Carbon emissions from the wildfires that have ravaged southeast Australia are a major driver of what are predicted to be record worldwide atmospheric CO2 levels throughout 2020, Britain's Met Office said Friday. 

PARIS (AFP) — Carbon emissions from the wildfires that have ravaged southeast Australia are a major driver of what are predicted to be record worldwide atmospheric CO2 levels throughout 2020, Britain's Met Office said Friday.

The annual rise of planet-warming CO2 levels is anticipated to be among the largest since measurements began in 1958, it said.

Carbon dioxide levels, taken at the Mauna Loa observatory in Hawaii, fluctuate throughout the year due to weather patterns in the Northern Hemisphere.

But the annual trend is inexorably upwards, with record CO2 levels anticipated in May of 417 parts per million (ppm).

And 2020 is predicted to be the first year on record where CO2 levels do not dip below 410 ppm, with the annual average forecast to be 414.2 ppm.

That's the highest concentration in at least 800,000 years and possible in as many as 3 million years.

Richard Betts, from the Met Office Hadley Center and University of Exeter, said that 2020 is likely to be the second year running where Earth's carbon sinks were unable to offset humanity's ever-increasing carbon emissions.

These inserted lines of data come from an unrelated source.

(** * meeting-generator: the booking core of [server.js]

    A shallow embedding of the slot validator ([toMinutes],
    [parseAndValidateSlot]), of the overlap test ([hasOverlap]), of the
    persistence helpers ([ensureDataFile], [readBookings], [writeBookings]),
    of the three API branches of [handleApi], of [parseRequestBody] and of
    the routing of [handleApi] from the method and the URL, followed by the
    properties of the booking store that the specification states and by
    further ones read off the code.  [serveStatic] is left out: it is made
    of [path.normalize], [path.resolve], [path.extname] and [fs.readFile].

    Conventions.
    - A JavaScript number is a [number]: an integral double is [Int z], the
      other finite doubles are [Frac q], and the two infinities and NaN are
      constructors of their own.  Arithmetic on [Int] is exact; every sum and
      product the program forms on an accepted request stays far below 2^53,
      where doubles are exact too.
    - The runtime's reading of a string as a number ([Number] applied to a
      string) and [String.prototype.localeCompare] are not code of this
      program: the sections below take them as variables and assume about
      them only what ECMA-262 and the collation of digits guarantee.
    - The data file is modelled by what [JSON.parse] makes of its text.
    - A [string] holds a text as UTF-8, one [ascii] for each byte, so the
      length JavaScript gives a text, in UTF-16 code units, is [length16]
      and not the number of bytes.
    - [JSON.parse] of a request body, the conversion of an array or object
      to a primitive and [decodeURIComponent] are variables too; the
      modules [Json], [Primitive] and [Uri] give executable ones. *)

From Stdlib Require Import ZArith QArith Bool List Ascii String Lia.
From Stdlib Require Import Sorted Permutation DecimalString.
Import ListNotations.

Local Open Scope string_scope.
Local Open Scope list_scope.
Local Open Scope Z_scope.

(* ------------------------------------------------------------------ *)
(** ** JavaScript values the program handles *)

Module JS.

(** Exceptions: only the message is ever read ([error.message]). *)
Record Error : Type := mkError { name : string; message : string }.

Inductive Exc (A : Type) : Type :=
| Ok (a : A)
| Throw (e : Error).
Arguments Ok {A} a.
Arguments Throw {A} e.

Inductive number : Type :=
| NaN
| Infinity (negative : bool)
| Int (z : Z)     (* a finite number without fractional part *)
| Frac (q : Q).   (* a finite number with one, in lowest terms *)

(** The finite number with value [q], in lowest terms. *)
Definition of_Q (q : Q) : number :=
  let r := Qred q in
  if Pos.eqb (Qden r) 1 then Int (Qnum r) else Frac r.

Definition sgn (n : number) : comparison :=
  match n with
  | NaN => Eq
  | Infinity negative => if negative then Lt else Gt
  | Int z => z ?= 0
  | Frac q => Qnum q ?= 0
  end.

Definition to_Q (n : number) : Q :=
  match n with
  | Int z => inject_Z z
  | Frac q => q
  | _ => 0%Q
  end.

(** [a * b] *)
Definition mul (a b : number) : number :=
  match a, b with
  | NaN, _ | _, NaN => NaN
  | Int x, Int y => Int (x * y)
  | Infinity s, Infinity t => Infinity (xorb s t)
  | Infinity s, x | x, Infinity s =>
      match sgn x with
      | Eq => NaN
      | Lt => Infinity (negb s)
      | Gt => Infinity s
      end
  | x, y => of_Q (to_Q x * to_Q y)
  end.

(** [a + b] *)
Definition add (a b : number) : number :=
  match a, b with
  | NaN, _ | _, NaN => NaN
  | Int x, Int y => Int (x + y)
  | Infinity s, Infinity t => if Bool.eqb s t then Infinity s else NaN
  | Infinity s, _ | _, Infinity s => Infinity s
  | x, y => of_Q (to_Q x + to_Q y)
  end.

(** [a - b] *)
Definition sub (a b : number) : number :=
  match a, b with
  | NaN, _ | _, NaN => NaN
  | Int x, Int y => Int (x - y)
  | Infinity s, Infinity t => if Bool.eqb s t then NaN else Infinity s
  | Infinity s, _ => Infinity s
  | _, Infinity s => Infinity (negb s)
  | x, y => of_Q (to_Q x - to_Q y)
  end.

(** [a < b]: false as soon as one side is NaN. *)
Definition lt (a b : number) : bool :=
  match a, b with
  | NaN, _ | _, NaN => false
  | Int x, Int y => x <? y
  | Infinity s, Infinity t => s && negb t
  | Infinity s, _ => s
  | _, Infinity t => negb t
  | x, y => match (to_Q x ?= to_Q y)%Q with Lt => true | _ => false end
  end.

(** [a > b] *)
Definition gt (a b : number) : bool := lt b a.

(** [Number.isInteger] *)
Definition isInteger (n : number) : bool :=
  match n with
  | Int _ => true
  | _ => false
  end.

(** A request field as [JSON.parse] hands it over.  [Undefined] is a missing
    property.  An array or an object is seen through the two things the
    validator does with it: [typeof] (never ['string']) and the conversion to
    a primitive that [Number] starts with, which gives a string (the joined
    elements of an array, ["[object Object]"]) or throws a TypeError when an
    own [toString] property hides the inherited method. *)
Inductive value : Type :=
| Undefined
| Null
| Bool (b : bool)
| Num (n : number)
| Str (s : string)
| Object (toPrimitive : Exc string).

End JS.
Import JS.

(* ------------------------------------------------------------------ *)
(** ** Strings: the two patterns and [split] *)

Definition is_digit (c : ascii) : bool :=
  let n := N_of_ascii c in (48 <=? n)%N && (n <=? 57)%N.

Definition digit_val (c : ascii) : Z := Z.of_N (N_of_ascii c) - 48.

(** The patterns of the program are sequences of single-character atoms,
    anchored at both ends ([$] without the [m] flag is the end of input). *)
Inductive atom : Type :=
| Digit                (* \d : 0-9 only, the pattern has no u/v flag *)
| Lit (c : ascii).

"Although the series of annual levels of CO₂ have always seen a year-on-year increase since 1958, driven by fossil fuel burning and deforestation, the rate of rise isn't perfectly even because there are fluctuations in the response of ecosystem carbon sinks, especially tropical forests," he said.

"Overall these are expected to be weaker than normal for a second year running."

The Met Office forecast a year-on-year rise of 2.74 ppm CO2 — around 10% larger than 2019's increase.

Using preliminary data from the Global Fire Emissions Database, it calculated that smoke from the Australian bushfires would contribute up to 0.05 addition ppm in 2020 — around one-fifth of the increase.

"To put this in context with the year-by-year change in global anthropogenic (manmade) emissions, these initial estimates suggest that the bushfires contributed more to the annual CO2 rise than the increase in anthropogenic emissions between 2018 and 2019," it said.

The United Nations says emissions from fossil fuels, land use and transport must fall by 7.6% annually by 2030 to cap global warming at 2.7 degrees F above preindustrial levels.

But emissions are still rising every year and have grown more than 4% in the four years since nations struck the Paris Agreement that aims to limit temperature rises through slashing carbon pollution.

The accord is due to go into effect this year.